→ **Task directions**: Search the listing for the word "then". Copy every line where it is found.

→ **Information provided**:

Lemma skip_ws_le s : (slen (skip_ws s) <= slen s)%nat.
Proof. unfold slen. induction s as [|c s IH]; cbn; [done|]. destruct (is_ws c); cbn; lia. Qed.

Lemma scan_string_lt s r : scan_string s = Some r → (slen r < slen s)%nat.
Proof.
  unfold slen. induction s as [s IH] using string_length_ind. destruct s as [|c t]; [discriminate|].
  cbn [scan_string String.length]. destruct (Ascii.eqb c dquote); [intros [= <-]; lia|].
  destruct (Ascii.eqb c backslash).
  - destruct t as [|e t2]; [discriminate|]. destruct (escapable e).
    + intros Hr. apply IH in Hr; cbn [String.length] in *; lia.
    + destruct (Ascii.eqb e "u"); [|discriminate].
      destruct t2 as [|h1 [|h2 [|h3 [|h4 t6]]]]; try discriminate.
      destruct (_ && _); [|discriminate]. intros Hr. apply IH in Hr; cbn [String.length] in *; lia.
  - destruct (byte c <? 0x20); [discriminate|]. intros Hr. apply IH in Hr; cbn [String.length] in *; lia.
Qed.

Lemma span_digits_le s ds r : span_digits s = (ds, r) →
  (slen r <= slen s)%nat ∧ (ds ≠ "" → (slen r < slen s)%nat).
Proof.
  unfold slen. revert ds r. induction s as [|c s IH]; cbn; intros ds r; [by intros [= <- <-]|].
  destruct (is_digit c); [|by intros [= <- <-]]. destruct (span_digits s) as [ds' r'].
  intros [= <- <-]. destruct (IH ds' r' eq_refl). split; intros; lia.
Qed.

Lemma scan_int_lt s ds r : scan_int s = Some (ds, r) → (slen r < slen s)%nat.
Proof.
  unfold scan_int. destruct (span_digits s) as [ds' r'] eqn:E.
  destruct (span_digits_le _ _ _ E) as [_ Hl]. destruct ds' as [|c ds']; [discriminate|].
  intros Hs. specialize (Hl ltac:(discriminate)).
  assert (r = r' ∨ r = drop_str 1 s) as [->| ->]; [|done|].
  - revert Hs. destruct c as [[] [] [] [] [] [] [] []]; destruct ds'; intros [= _ <-]; auto.
  - destruct s; [cbn in *; lia|]. cbn. unfold slen. cbn. lia.
Qed.

Lemma scan_frac_le s ds r : scan_frac s = Some (ds, r) → (slen r <= slen s)%nat.
Proof.
  unfold scan_frac. destruct s as [|c t]; [by intros [= _ <-]|].
  destruct (Ascii.eqb c ".") eqn:Ec.
  - apply Ascii.eqb_eq in Ec as ->. destruct (span_digits t) as [ds' r'] eqn:E.
    destruct (span_digits_le _ _ _ E) as [Hl _]. destruct (ds' =s ""); [discriminate|].
    intros [= _ <-]. unfold slen in *. cbn. lia.
  - intros Hs. assert (r = String c t) as ->; [|done].
    apply Ascii.eqb_neq in Ec. destruct c as [[] [] [] [] [] [] [] []]; try (by injection Hs); done.
Qed.

Lemma scan_exp_le s e r : scan_exp s = Some (e, r) → (slen r <= slen s)%nat.
Proof.
  unfold scan_exp, slen. destruct s as [|c t]; [by intros [= _ <-]|].
  destruct (_ || _); [|by intros [= _ <-]].
  assert (∀ sg u, (String.length u <= String.length t)%nat →
    (let '(ds, r) := span_digits u in if ds =s "" then None else Some (sg * digits_Z ds, r)) = Some (e, r) →
    (String.length r <= String.length (String c t))%nat) as Hu.
  { intros sg u Hl. destruct (span_digits u) as [ds r'] eqn:E.
    destruct (span_digits_le _ _ _ E) as [Hr _]. destruct (ds =s ""); [discriminate|].
    intros [= _ <-]. unfold slen in Hr. cbn. lia. }
  destruct t as [|d v]; [by apply (Hu 1 "")|].
  destruct (Ascii.eqb d "-"); [|destruct (Ascii.eqb d "+")]; apply Hu; cbn; lia.
Qed.

Lemma scan_number_lt s r : scan_number s = Some r → (slen r < slen s)%nat.
Proof.
  unfold scan_number. set (s1 := match s with String "-" t => t | _ => s end).
  assert (slen s1 <= slen s)%nat as H1.
  { unfold s1, slen. destruct s as [|[[] [] [] [] [] [] [] []] t]; cbn; lia. }
  destruct (scan_int s1) as [[ds r1]|] eqn:E1; [|discriminate].
  destruct (scan_frac r1) as [[fs r2]|] eqn:E2; [|discriminate].
  destruct (scan_exp r2) as [[e r3]|] eqn:E3; [|discriminate].
  destruct (float_overflow _ _ _); [discriminate|]. intros [= <-].
  apply scan_int_lt in E1. apply scan_frac_le in E2. apply scan_exp_le in E3. lia.
Qed.

(** One step of each scanner, over what the other two do: [value], [members]
    and [elements] are called with one unit of fuel less. *)
Section Steps.
Variables value members elements : Z → string → option string.

Definition value_step (depth : Z) (s : string) : option string :=
  match skip_ws s with
  | EmptyString => None
  | String c t =>
    if Ascii.eqb c "{" then
      if maxNestingDepth <=? depth then None
      else match skip_ws t with
           | String "}" r => Some r
           | _ => members (depth + 1) t
           end
    else if Ascii.eqb c "[" then
      if maxNestingDepth <=? depth then None
      else match skip_ws t with
           | String "]" r => Some r
           | _ => elements (depth + 1) t
           end
    else if Ascii.eqb c dquote then scan_string t
    else if HasPrefix (String c t) "true" then Some (drop_str 4 (String c t))
    else if HasPrefix (String c t) "false" then Some (drop_str 5 (String c t))
    else if HasPrefix (String c t) "null" then Some (drop_str 4 (String c t))
    else scan_number (String c t)
  end.

Definition members_step (depth : Z) (s : string) : option string :=
  match skip_ws s with
  | EmptyString => None
  | String c t =>
    if negb (Ascii.eqb c dquote) then None
    else match scan_string t with
         | None => None
         | Some r1 =>
           match skip_ws r1 with
           | String ":" r2 =>
             match value depth r2 with
             | None => None
             | Some r3 =>
               match skip_ws r3 with
               | String "," r4 => members depth r4
               | String "}" r4 => Some r4
               | _ => None
               end
             end
           | _ => None
           end
         end
  end.

Definition elements_step (depth : Z) (s : string) : option string :=
  match value depth s with
  | None => None
  | Some r1 =>
    match skip_ws r1 with
    | String "," r2 => elements depth r2
    | String "]" r2 => Some r2
    | _ => None
    end
  end.
End Steps.
(* ===== verification/GoTime.v ===== *)
(** * Instants and their text forms

    A [time.Time] in UTC with whole seconds is its civil date and clock
    reading.  [CURRENT_TIMESTAMP] of SQLite and [Format(time.RFC3339)] of Go
    write it as text; [time.Parse] is an interface ([TimeParser]). *)

From S2P Require Import Prelude GoStrings.

Record time := Time {
  year : Z; month : Z; day : Z; hour : Z; minute : Z; second : Z;
}.

#[export] Instance time_eq_dec : EqDecision time.
Proof. solve_decision. Defined.

(** The range in which the text forms have fixed width. *)
Definition valid_time (t : time) : Prop :=
  (0 <= year t < 10000) ∧ (1 <= month t <= 12) ∧ (1 <= day t <= 31) ∧
  (0 <= hour t < 24) ∧ (0 <= minute t < 60) ∧ (0 <= second t < 60).

(** An instant for the examples. *)
Definition noon : time := Time 2026 1 15 12 0 0.

(** Go's zero [time.Time]. *)
Definition zero_time : time := Time 1 1 1 0 0 0.

Definition digit (d : Z) : ascii := chr (0x30 + d).
Definition pad2 (z : Z) : string := String (digit (z / 10)) (str1 (digit (z mod 10))).
Definition pad4 (z : Z) : string := pad2 (z / 100) +:+ pad2 (z mod 100).

Definition date_text (t : time) : string :=
  pad4 (year t) +:+ "-" +:+ pad2 (month t) +:+ "-" +:+ pad2 (day t).
Definition clock_text (t : time) : string :=
  pad2 (hour t) +:+ ":" +:+ pad2 (minute t) +:+ ":" +:+ pad2 (second t).

(** What CURRENT_TIMESTAMP evaluates to. *)
Definition sqlite_text (t : time) : string := date_text t +:+ " " +:+ clock_text t.

(** [t.UTC().Format(time.RFC3339)] *)
Definition rfc3339_text (t : time) : string := date_text t +:+ "T" +:+ clock_text t +:+ "Z".

(** Chronological order. *)
Definition date_before (a b : time) : Prop :=
  year a < year b ∨ (year a = year b ∧ (month a < month b ∨ (month a = month b ∧ day a < day b))).
Definition same_date (a b : time) : Prop :=
  year a = year b ∧ month a = month b ∧ day a = day b.
Definition time_before (a b : time) : Prop :=
  date_before a b ∨
  (same_date a b ∧
   (hour a < hour b ∨ (hour a = hour b ∧
     (minute a < minute b ∨ (minute a = minute b ∧ second a < second b))))).

(** [time.Parse(layout, value)], converted to UTC. *)
Class TimeParser := { time_Parse : string → string → option time }.

Definition RFC3339Nano : string := "2006-01-02T15:04:05.999999999Z07:00".
Definition sqlite_layout : string := "2006-01-02 15:04:05".

Section parse.
Context `{TimeParser}.

Fixpoint parse_layouts (layouts : list string) (v : string) : time :=
  match layouts with
  | [] => zero_time
  | layout :: rest =>
    match time_Parse layout v with
    | Some t => t
    | None => parse_layouts rest v
    end
  end.

(** store.go: parseTime *)
Definition parseTime (v : string) : time := parse_layouts [RFC3339Nano; sqlite_layout] v.

End parse.

(** ** A parser of the layout SQLite writes *)

Definition parse_num (s : string) : Z := match unsigned_value s with Some z => z | None => 0 end.

(** The fields of a text of the form sqlite_text produces. *)
Definition parse_sqlite (v : string) : time :=
  Time (parse_num (take_str 4 v)) (parse_num (take_str 2 (drop_str 5 v)))
    (parse_num (take_str 2 (drop_str 8 v))) (parse_num (take_str 2 (drop_str 11 v)))
    (parse_num (take_str 2 (drop_str 14 v))) (parse_num (take_str 2 (drop_str 17 v))).

Definition sqlite_parser : TimeParser := {|
  time_Parse layout v :=
    if (layout =s sqlite_layout) && (sqlite_text (parse_sqlite v) =s v)
    then Some (parse_sqlite v) else None |}.

(** ** Comparing instants by their text *)

Lemma compare_app p q s t : String.length p = String.length q →
  String.compare (p +:+ s) (q +:+ t) =
    match String.compare p q with Eq => String.compare s t | c => c end.
Proof.
  revert q. induction p as [|c p IH]; intros [|d q] Hl; try discriminate Hl; [done|].
  cbn. destruct (Ascii.compare c d); [|done|done]. apply IH. by injection Hl.
Qed.

Definition two_digits : list Z := Z.of_nat <$> seq 0 100.

Lemma elem_of_two_digits z : 0 <= z < 100 → z ∈ two_digits.
Proof.
  intros Hz. apply list_elem_of_fmap. exists (Z.to_nat z). split; [lia|].
  apply elem_of_seq. lia.
Qed.

Lemma pad2_compare a b : 0 <= a < 100 → 0 <= b < 100 →
  String.compare (pad2 a) (pad2 b) = (a ?= b).
Proof.
  intros Ha Hb.
  assert (forallb (λ a, forallb (λ b, bool_decide (String.compare (pad2 a) (pad2 b) = (a ?= b)))
            two_digits) two_digits = true) as Hc by (by vm_compute).
  rewrite forallb_true in Hc. specialize (Hc a (elem_of_two_digits a Ha)).
  rewrite forallb_true in Hc. specialize (Hc b (elem_of_two_digits b Hb)).
  by apply bool_decide_eq_true in Hc.
Qed.

Lemma pad4_compare a b : 0 <= a < 10000 → 0 <= b < 10000 →
  String.compare (pad4 a) (pad4 b) = (a ?= b).
Proof.
  intros Ha Hb. unfold pad4. rewrite compare_app by done.
  assert (∀ z, 0 <= z < 10000 → 0 <= z / 100 < 100 ∧ 0 <= z mod 100 < 100) as Hr.
  { intros z Hz. split; [|by apply Z.mod_pos_bound]. split; [by apply Z.div_pos; lia|].
    apply Z.div_lt_upper_bound; lia. }
  destruct (Hr a Ha), (Hr b Hb). rewrite !pad2_compare by done.
  pose proof (Z.div_mod a 100 ltac:(done)). pose proof (Z.div_mod b 100 ltac:(done)).
  destruct (Z.compare_spec (a / 100) (b / 100)), (Z.compare_spec (a mod 100) (b mod 100)),
    (Z.compare_spec a b); try done; nia.
Qed.

(** The date part, then the rest. *)
Lemma date_compare a b s t : valid_time a → valid_time b →
  String.compare (date_text a +:+ s) (date_text b +:+ t) =
    match year a ?= year b with
    | Eq => match month a ?= month b with
            | Eq => match day a ?= day b with Eq => String.compare s t | c => c end
            | c => c
            end
    | c => c
    end.
Proof.
  intros (Hy & Hm & Hd & _) (Hy' & Hm' & Hd' & _). unfold date_text.
  rewrite !append_assoc, compare_app, pad4_compare by done.
  destruct (year a ?= year b); [|done..].
  rewrite (compare_app "-" "-") by done. change (String.compare "-" "-") with Eq. cbn iota.
  rewrite compare_app, pad2_compare by (done || lia).
  destruct (month a ?= month b); [|done..].
  rewrite (compare_app "-" "-") by done. change (String.compare "-" "-") with Eq. cbn iota.
  by rewrite compare_app, pad2_compare by (done || lia).
Qed.

(** A text SQLite wrote is below an RFC 3339 text exactly when its date is not
    after the other's date: on the same day the blank is below the letter T. *)
Lemma sqlite_below_rfc3339 a b : valid_time a → valid_time b →
  String.ltb (sqlite_text a) (rfc3339_text b) = true ↔ ¬ date_before b a.
Proof.
  intros Ha Hb. unfold String.ltb, sqlite_text, rfc3339_text. rewrite date_compare by done.
  rewrite (compare_app " " "T") by done. change (String.compare " " "T") with Lt. cbn iota.
  unfold date_before.
  destruct (Z.compare_spec (year a) (year b)), (Z.compare_spec (month a) (month b)),
    (Z.compare_spec (day a) (day b)); (split; intros; [|try done]); try done; lia.
Qed.
(** ** What a program guarantees while others interfere

    [guarantees I G Q p]: whenever [I] holds before a step of [p], the step
    relates the states by [G], and the value [p] ends with satisfies [Q] - even
    when other programs change the state between the steps, as long as they keep
    [I]. *)
Fixpoint guarantees {S A} (I : S → Prop) (G : S → S → Prop) (Q : A → Prop) (p : prog S A) : Prop :=
  match p with
  | Ret a => Q a
  | Step f k => ∀ s, I s → G s (f s).2 ∧ guarantees I G Q (k (f s).1)
  end.

(** Steps that keep the invariant they rely on *)
Definition ensures {S A} (I : S → Prop) (Q : A → Prop) (p : prog S A) : Prop :=
  guarantees I (λ _ s, I s) Q p.

Lemma guarantees_bind {S A B} I G (Q : A → Prop) (R : B → Prop) (p : prog S A) (k : A → prog S B) :
  guarantees I G Q p → (∀ a, Q a → guarantees I G R (k a)) → guarantees I G R (bind p k).
Proof.
  intros Hp Hk. induction p as [a|X f h IH]; cbn in *; [auto|].
  intros s Hs. destruct (Hp s Hs) as [Hg Hh]. auto.
Qed.

Lemma guarantees_bind_ok {S A B} I G (Q : A → Prop) (R : result B → Prop) (p : prog S (result A))
    (k : A → prog S (result B)) :
  guarantees I G (λ r, match r with Ok a => Q a | Err e => R (Err e) end) p →
  (∀ a, Q a → guarantees I G R (k a)) → guarantees I G R (bind_ok p k).
Proof. intros Hp Hk. eapply guarantees_bind; [exact Hp|]. intros [a|e]; cbn; auto. Qed.

Lemma guarantees_mono {S A} I (G G' : S → S → Prop) (Q Q' : A → Prop) (p : prog S A) :
  guarantees I G Q p → (∀ s s', G s s' → G' s s') → (∀ a, Q a → Q' a) → guarantees I G' Q' p.
Proof.
  intros Hp HG HQ. induction p as [a|X f h IH]; cbn in *; [auto|].
  intros s Hs. destruct (Hp s Hs). auto.
Qed.

(** What a program's value satisfies whatever the state: [always Q p]. *)
Definition always {S A} (Q : A → Prop) (p : prog S A) : Prop := guarantees (λ _, True) (λ _ _, True) Q p.

Lemma always_any {S A} (p : prog S A) : always (λ _, True) p.
Proof. unfold always. induction p; cbn; auto. Qed.

Lemma always_bind {S A B} (R : B → Prop) (p : prog S A) (k : A → prog S B) :
  (∀ a, always R (k a)) → always R (bind p k).
Proof. intros Hk. eapply guarantees_bind; [apply always_any|]. intros a _. apply Hk. Qed.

→ **Result of the task**:
    (let '(ds, r) := span_digits u in if ds =s "" then None else Some (sg * digits_Z ds, r)) = Some (e, r) →
    if Ascii.eqb c "{" then
      if maxNestingDepth <=? depth then None
    else if Ascii.eqb c "[" then
      if maxNestingDepth <=? depth then None
    else if Ascii.eqb c dquote then scan_string t
    else if HasPrefix (String c t) "true" then Some (drop_str 4 (String c t))
    else if HasPrefix (String c t) "false" then Some (drop_str 5 (String c t))
    else if HasPrefix (String c t) "null" then Some (drop_str 4 (String c t))
    if negb (Ascii.eqb c dquote) then None
    then Some (parse_sqlite v) else None |}.
(** The date part, then the rest. *)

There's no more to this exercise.